« Remarquable travail » par JAZZ HOT

En dehors d’un complément de cinq titres de mars-avril 1940 récemment retrouvés et en provenance de Cotton Club, Frémeaux & Associés poursuit la réédition dans la chronologie. Au Cotton Club « Darling Nelly Gray » est du bon Louis Armstrong (belles lignes de basse de Pops Foster). Le premier titre « Keep the Rhythm Going » débute par la trompette wawa avec growl de Shelton Hemphill, suivent un solo de sax basse (Joe Garland), un solide solo de Red Allen , un de clarinette (Bingie Madison ?) puis c’est une coda magistrale de Louis Armstrong et Sid Catlett.

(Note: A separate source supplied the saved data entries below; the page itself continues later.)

(** * The Button component of the React package

    A shallow embedding of the [Button] function component: its render
    (class composition, host selection, emitted attributes), the
    [iconDescription] prop validator, and the interaction handlers
    together with the part of the browser they act on (the class lists of
    the page, the keydown listeners of [document], the pending timeouts).

    React's reconciliation is not part of the embedding.  The page holds
    the class lists as the handlers find them (any rewrite from outside is
    the event [EvPage]), and the calls a handler makes to the state
    setters are applied to the instance's hook state in call order; a
    handler reads the state of the last render, which is the state the
    instance has when the event arrives. *)

From Stdlib Require Import ZArith Ascii String List Lia Bool.
From stdpp Require Import base decidable option list gmap strings.

Local Open Scope Z_scope.
Local Open Scope string_scope.
Local Open Scope list_scope.
Local Open Scope stdpp_scope.

(* ===================================================================== *)
(** ** JavaScript values *)
(* ===================================================================== *)

(** The values the component handles.  [JRef] is an object or function
    known only by reference (a component, a ref object, a handler). *)
Inductive jsval :=
| JUndefined
| JNull
| JBool (b : bool)
| JNum (n : Z)
| JStr (s : string)
| JRef (r : string).

#[global] Instance jsval_eq_dec : EqDecision jsval.
Proof. solve_decision. Defined.

(** ToBoolean. *)
Definition truthy (v : jsval) : bool :=
  match v with
  | JUndefined | JNull => false
  | JBool b => b
  | JNum n => negb (n =? 0)%Z
  | JStr s => negb (String.eqb s "")
  | JRef _ => true
  end.

(** [a && b], [a || b], [!a] and [a === b]. *)
Definition js_and (a b : jsval) : jsval := if truthy a then b else a.
Definition js_or (a b : jsval) : jsval := if truthy a then a else b.
Definition js_not (a : jsval) : jsval := JBool (negb (truthy a)).
Definition strict_eq (a b : jsval) : jsval := JBool (bool_decide (a = b)).

(** An optional prop: absent is [undefined]. *)
Definition js_opt {A} (f : A -> jsval) (o : option A) : jsval :=
  match o with Some x => f x | None => JUndefined end.

(** A plain object: its own enumerable string keys in insertion order.
    Assigning an existing key keeps the key's place and replaces its value. *)
Abbreviation jsobj := (list (string * jsval)).

Fixpoint obj_set (k : string) (v : jsval) (o : jsobj) : jsobj :=
  match o with
  | [] => [(k, v)]
  | (k', v') :: o' =>
      if decide (k' = k) then (k, v) :: o' else (k', v') :: obj_set k v o'
  end.

Fixpoint obj_get (k : string) (o : jsobj) : jsval :=
  match o with
  | [] => JUndefined
  | (k', v') :: o' => if decide (k' = k) then v' else obj_get k o'
  end.

(** An object literal [{ k1: v1, ..., kn: vn }] (computed keys included),
    and the spread of [src] into an object under construction. *)
Definition obj_literal (entries : list (string * jsval)) : jsobj :=
  fold_left (fun o kv => obj_set (fst kv) (snd kv) o) entries [].

Definition obj_spread (o src : jsobj) : jsobj :=
  fold_left (fun o kv => obj_set (fst kv) (snd kv) o) src o.

(** The last assignment of a key is the one that is read. *)
Definition last_assigned (k : string) (es : list (string * jsval)) (d : jsval) : jsval :=
  fold_left (fun acc kv => if decide (kv.1 = k) then kv.2 else acc) es d.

Le « Song of the Island » ne manque pas d’intérêt (partie de sax basse, solo de trombone – Wilbur de Paris ?-, un scat avec « band vocal » et la coda enlevée de Louis).
Le quotidien des professionnels. Le vécu du musicien est plus terre à terre . Il vit tout simplement la musique, et cherche à en vivre. Puisqu’il n’y a pas ici d’œuvre comme «  West End Blues », l’intransigeant passera sans doute à côté de ce coffret. Mais il perdra beaucoup, ne serait-ce que la magie de la sonorité de Louis Armstrong dans sa plénitude comme dans cette xième version de « Sleepy Time Down South » (son indicatif) et dans les deux prises du beau thème « I Used to Love You » au début du CD1, appartenant à une séance Decca du 16 novembre 1941, réalisée à Chicago. Dans son discours à des enfants africains, Louis leur disait que ce qui compte « c’est de faire de son mieux ». Et Louis fait dans ce coffret la magistrale démonstration qu’il sait faire de son mieux et qu’à la quarantaine, rares sont ceux qui pourraient faire mieux. La même séance donne un « Leap Frog » qui met en évidence l’excellence de l’orchestre (avec un rôle donné au sax basse par Joe Garland). Bon solo de Prince Robinson (ts) et remarquable travail du lead trompette Shelton Hemphill. Le « You Rascal You » qui termine cette séance officielle bénéficie du swing de Louis Armstrong (avec Sid Catlett, dm). Le 17 avril 1942, il retrouve les studios pour une nouvelle séance chez Decca. Dans « Cash for Your Trash » son phrasé de chanteur est un modèle de swing. Après son solo de trompette, la section de sax (Rupert Cole, lead as) joue un passage digne de Benny Carter. Les deux versions de « Among My Souvenirs » sont semblables. Louis Armstrong expose le thème avec beaucoup de retenue (ce qu’il sait aussi faire), puis après son passage chanté et une courte intervention de sax ténor, il rejoue le thème mais dans le registre aigu, à la perfection. Dans « Coquette » comme dans « I Never Knew » son premier solo est de la paraphrase du thème, le second pour terminer l’interprétation est plus libre, avec tension, swing et aigus (bien soutenu par Sid Catlett). A cette époque, il ne fait pas d’autres disques.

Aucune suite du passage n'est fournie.